Now, I am not as lucky as Reno, so despite warning from well wishers I decided to fly Indian (now known as Air India). If you travel often, you get used to flight delays which these days are as common as bird flu. You would be surprised if it wasn’t delayed. However, the shiny new airlines with their smiling young things inform and apologize for the delay. As customers, we have matured over the last decade and expect at least that much. No more are we ‘swalpa adjust maadi’ with the public sector’s apathy to service. So I wasn’t really prepared for the no-information policy of Air India. Customers shouldn’t be told of anything. It’s a favour we are doing by flying you dude…remember that. The wait was for over 90 minutes and this was after security check. While all other airlines announced the status of their flights, we were left to God’s mercy.
Then all of a sudden we were on the bus to be carted to the craft. But wait, the passengers need to be ‘sweated’ while the crew ambles about. A free sauna, anyone? So forty odd people were packed in a shabby bus and left at the tarmac sweltering in the hot sun. No information again. Some more time later we board the craft and see that the tyres were being changed. Fine, safety above all else. We are ok with that. People all around me got busy on the phone to re-schedule all previously arranged appointments. One young man kept spewing fs and bs, as if that’s going to help any. But I guess all the airline personnel were his dad’s age and he was probably reluctant to take up the service issues with them. See, how the older retirement age works in their favour. Anyway, finally we took off smoothly. Thank you.

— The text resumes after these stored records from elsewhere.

(* ===== verification/Teams.v ===== *)
(** * Teams: the team documents, their validation and the agents source
    (pkg/api/model/kuketeams, internal/kuketeams/parser.go, internal/teamsource, the layout
    of internal/teamhost/teamhost.go)

    A project names roles and harnesses and the repository they come from.  The parser
    validates what later becomes a path: names, repositories and refs.  The source is cloned
    into a cache directory below the operator's own, from which the role and harness
    documents are loaded.  YAML decoding, git and the file system are interfaces. *)

From Stdlib Require Import Ascii ZArith Lia.
From stdpp Require Import base gmap strings list.
From S2P Require Import Prelude Model External Validate Template Layout Parser OutOfSync.

Local Open Scope nat_scope.

(** ** The documents (pkg/api/model/kuketeams) *)

Definition APIVersionV1 : string := "kuketeams.io/v1".
Definition KindProjectTeam : string := "ProjectTeam".
Definition KindTeamsConfig : string := "TeamsConfig".
Definition KindTeamEntry : string := "TeamEntry".
Definition KindRole : string := "Role".
Definition KindHarness : string := "Harness".
Definition KindImageCatalog : string := "ImageCatalog".
Definition SecretFromEnv : string := "env".
Definition SecretFromFile : string := "file".
Definition DefaultSourceHost : string := "github.com".

Definition KnownHarnesses : list string := ["claude"; "codex"; "opencode"].
Definition IsKnownHarness (name : string) : bool := existsb (String.eqb name) KnownHarnesses.

Record HarnessSeed := { hs_Path : string; hs_Mode : Z; hs_Content : string }.
Record HarnessSpec := { hsp_BaseImage : string; hsp_SkillPath : string; hsp_MakeTarget : string; hsp_Template : string; hsp_Seeds : list HarnessSeed }.
Record Harness := { hn_APIVersion : string; hn_Kind : string; hn_Name : string; hn_Spec : HarnessSpec }.

Record ImageCatalogBuild := { icb_Context : string; icb_Dockerfile : string }.
Record ImageCatalogEntry := { ice_Ref : string; ice_Harness : string; ice_Image : string; ice_Build : ImageCatalogBuild; ice_Capabilities : list string }.
Record ImageCatalog := { ic_APIVersion : string; ic_Kind : string; ic_Images : list ImageCatalogEntry }.

Record RoleHarness := { rh_Settings : string; rh_Sandbox : string; rh_Approval : string; rh_Permissions : string; rh_Secrets : list string }.
Record RoleNeeds := { rn_Image : list string; rn_Repos : list string; rn_Mounts : list string; rn_Params : list string; rn_Secrets : list string }.
Record RoleSpec := { rlsp_Skills : list string; rlsp_Harnesses : gmap string RoleHarness; rlsp_Needs : RoleNeeds }.
Record Role := { rl_APIVersion : string; rl_Kind : string; rl_Name : string; rl_Spec : RoleSpec }.

Record TeamSource := { tsr_Repo : string; tsr_Tag : string; tsr_Branch : string; tsr_Commit : string }.
Record ProjectTeamRole := { ptr_Ref : string; ptr_Needs : option (list string) }.
Record ProjectTeamSpec := {
  ptsp_Source : TeamSource; ptsp_ProjectDir : string; ptsp_Realm : string; ptsp_Space : string; ptsp_Stack : string;
  ptsp_Harnesses : list string; ptsp_Roles : list ProjectTeamRole
}.
Record ProjectTeam := { pt_APIVersion : string; pt_Kind : string; pt_Name : string; pt_Spec : ProjectTeamSpec }.

Record TeamEntry := {
  te_APIVersion : string; te_Kind : string; te_Name : string; te_Path : string; te_TeamDir : string; te_Source : option TeamSource
}.

(** The git block is that of a container with the operator's key. *)
Record TeamsConfigGit := { tcg_Git : ext.ContainerGit; tcg_SSHKey : string }.
Record TeamsConfigSecret := { tcs_From : string; tcs_Key : string }.
Record TeamsConfigSpec := {
  tcsp_Git : option TeamsConfigGit; tcsp_Registry : string; tcsp_HomeDir : string; tcsp_RepoOwner : string;
  tcsp_Sources : gmap string string; tcsp_Secrets : gmap string TeamsConfigSecret
}.
Record TeamsConfig := { tc_APIVersion : string; tc_Kind : string; tc_Spec : TeamsConfigSpec }.

(** *** A source's ref and repository (source.go) *)

(** The one ref that is set, with its kind; two empty strings for none or several. *)
Definition Ref (s : TeamSource) : string * string :=
  let tag := TrimSpace (tsr_Tag s) in
  let branch := TrimSpace (tsr_Branch s) in
  let commit := TrimSpace (tsr_Commit s) in
  match negb (String.eqb tag ""), negb (String.eqb branch ""), negb (String.eqb commit "") with
  | true, false, false => (tag, "tag")
  | false, true, false => (branch, "branch")
  | false, false, true => (commit, "commit")
  | _, _, _ => ("", "")
  end.
Definition TeamSource_Floating (s : TeamSource) : bool := String.eqb (Ref s).2 "branch".
Definition KindLabel (s : TeamSource) : string := if TeamSource_Floating s then "floating" else "pinned".

(** A first path element that looks like a host *)
Definition host_like (first : string) : bool :=
  negb (String.eqb first ".") && negb (String.eqb first "..") && (contains_byte "."%char first || contains_byte ":"%char first).
(** The host and the path on it *)
Definition Normalized (s : TeamSource) : string * string :=
  let repo := TrimSpace (tsr_Repo s) in
  match cut_at slash repo with
  | None => (DefaultSourceHost, repo)
  | Some (first, rest) => if host_like first then (first, rest) else (DefaultSourceHost, repo)
  end.

(** ** Validation (internal/kuketeams/parser.go) *)

Definition is_alnum (c : Ascii.ascii) : bool :=
  let n := Ascii.nat_of_ascii c in
  ((48 <=? n) && (n <=? 57)) || ((65 <=? n) && (n <=? 90)) || ((97 <=? n) && (n <=? 122)).
Definition one_of (chars : string) (c : Ascii.ascii) : bool := contains_byte c chars.
Fixpoint all_bytes (p : Ascii.ascii → bool) (s : string) : bool :=
  match s with EmptyString => true | String c s' => p c && all_bytes p s' end.
Definition nameSegPattern (s : string) : bool := negb (String.eqb s "") && all_bytes (fun c => is_alnum c || one_of "._-" c) s.
Definition hostSegPattern (s : string) : bool := negb (String.eqb s "") && all_bytes (fun c => is_alnum c || one_of ".:_-" c) s.
Definition ownerRepoSegments : nat := 2.

Definition bad (d : errdef) (text : string) : option error := Some (EWrap text [ESentinel d]).
(** The first complaint about the elements of a list *)
Fixpoint first_error {A} (check : A → option error) (l : list A) : option error :=
  match l with [] => None | x :: rest => match check x with Some e => Some e | None => first_error check rest end end.
Definition or_else (a b : option error) : option error := match a with Some e => Some e | None => b end.

Definition dot_segment (s : string) : bool := String.eqb s "." || String.eqb s "..".

Definition validateRepo (repo : string) : option error :=
  let segs := split_on slash repo in
  let first := hd "" segs in
  let hosted := host_like first in
  let ownerSegs := if hosted then tl segs else segs in
  if hosted && negb (hostSegPattern first) then bad ErrTeamSourceInvalid "%w (repo host %q is malformed)"
  else if length ownerSegs <? ownerRepoSegments then bad ErrTeamSourceInvalid "%w (repo %q must include <owner>/<repo>)"
  else first_error (fun seg => if dot_segment seg || negb (nameSegPattern seg)
                               then bad ErrTeamSourceInvalid "%w (repo %q has an invalid path segment %q)" else None) ownerSegs.

Definition validateRef (value : string) : option error :=
  if HasPrefix value "/" then bad ErrTeamSourceInvalid "%w (%s %q has an invalid path segment)"
  else first_error (fun seg => if dot_segment seg then bad ErrTeamSourceInvalid "%w (%s %q has an invalid path segment %q)" else None)
         (split_on slash value).

Definition ValidateSource (s : TeamSource) : option error :=
  let repo := TrimSpace (tsr_Repo s) in
  if String.eqb repo "" then bad ErrTeamSourceInvalid "%w (repo is required)"
  else or_else (validateRepo repo)
         (let '(value, kind) := Ref s in
          if String.eqb kind "" then bad ErrTeamSourceInvalid "%w (got tag=%q branch=%q commit=%q)"
          else validateRef value).

(** What must not be in a name that becomes a file name *)
Definition unsafe_name (trimmed : string) : bool :=
  contains_byte slash trimmed || contains_byte "\"%char trimmed || contains_byte nul trimmed || Contains trimmed ".." || HasPrefix trimmed ".".
Definition validateMetadataNameSafe (name : string) : option error :=
  if unsafe_name (TrimSpace name) then bad ErrTeamMetadataNameUnsafe "%w (got %q)" else None.

Definition validateProjectDir (dir : string) : option error :=
  let trimmed := TrimSpace dir in
  if String.eqb trimmed "" then None
  else if unsafe_name trimmed || String.eqb trimmed "agents" then bad ErrTeamProjectDirInvalid "%w (got %q)" else None.

Definition validateCapabilityNames (caps : list string) : option error :=
  first_error (fun c => if String.eqb (TrimSpace c) "" || contains_byte slash c || contains_byte ":"%char c || contains_byte "@"%char c
                        then bad ErrTeamImageCapabilityInvalid "%w: %q (%s)" else None) caps.

Definition validateIdentity (text : string) (i : option ext.GitIdentity) : option error :=
  match i with
  | Some i => if String.eqb (TrimSpace (ext.gi_Name i)) "" || String.eqb (TrimSpace (ext.gi_Email i)) ""
              then bad ErrTeamGitIdentityIncomplete text else None
  | None => None
  end.
Definition validateGit (git : TeamsConfigGit) : option error :=
  let g := tcg_Git git in
  or_else (validateIdentity "%w (git.author)" (ext.git_Author g))
    (or_else (validateIdentity "%w (git.committer)" (ext.git_Committer g))
       (match ext.git_Sign g with
        | [] => None
        | sign =>
            if String.eqb (TrimSpace (ext.git_SigningKey g)) "" then Some (ESentinel ErrTeamGitSignNeedsKey)
            else first_error (fun s => if String.eqb s ext.GitSignCommits || String.eqb s ext.GitSignTags then None
                                       else bad ErrTeamGitSignInvalid "%w (got %q)") sign
        end)).

Definition known (text : string) (h : string) : option error := if IsKnownHarness h then None else bad ErrTeamHarnessUnknown text.

Definition validateProjectTeam (pt : ProjectTeam) : option error :=
  let sp := pt_Spec pt in
  if String.eqb (TrimSpace (pt_Name pt)) "" then Some (ESentinel ErrTeamMetadataNameRequired)
  else or_else (validateMetadataNameSafe (pt_Name pt))
    (or_else (ValidateSource (ptsp_Source sp))
      (or_else (validateProjectDir (ptsp_ProjectDir sp))
        (or_else (first_error (known "%w: %q (defaults.harnesses)") (ptsp_Harnesses sp))
          (first_error (fun role =>
             if String.eqb (TrimSpace (ptr_Ref role)) "" then bad ErrTeamRoleRefRequired "%w (roles[%d])"
             else match ptr_Needs role with Some needs => validateCapabilityNames needs | None => None end) (ptsp_Roles sp))))).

Mid-air the pilot apologized for the delay blah blah. Caged in an aluminum tinbox, thirty thousand feet above ground, there’s nothing much one can do but ignore the apology. Along came the food. Of course you don’t have a choice, we have only vegetarian. No thank you. I usually avoid airline food. But the man sitting across the aisle quickly asked, can I have hers? From the look of him, he didn’t look hungry, but what do ya know. Fine, I relax in my seat happy that I was alone in the three-seater.
But it didn’t last long. A young lady, with a new born infant in her arms asked me to move to the window seat. Just asked. No reason. No request. I move to the window quickly sensing her impatience. She settled at my aisle seat and turned towards my window and started suckling her baby. I suppose I was gaping. Not at her mammary but at the sheer ease with which she did it. I am a mother and I support breast feeding. But this was such a smooth operation. Quite like a FBI agent pulling a gun out of the holster in a TV show. Impressive. I was left with little choice but to look out at the toneless azure outside the window while the baby chuckled with delight. I am convinced that is a boy and thus begins his life long fascination with this particular woman’s appendage. Oh I am such a boor!
Anyway, coming back to the flight, we reached safely only to wait out at the tarmac once again after deplaning for another aircraft to take off before we could walk to the terminal building. But for the first time in my life, my baggage was the first to arrive on the conveyor. Halleluiah!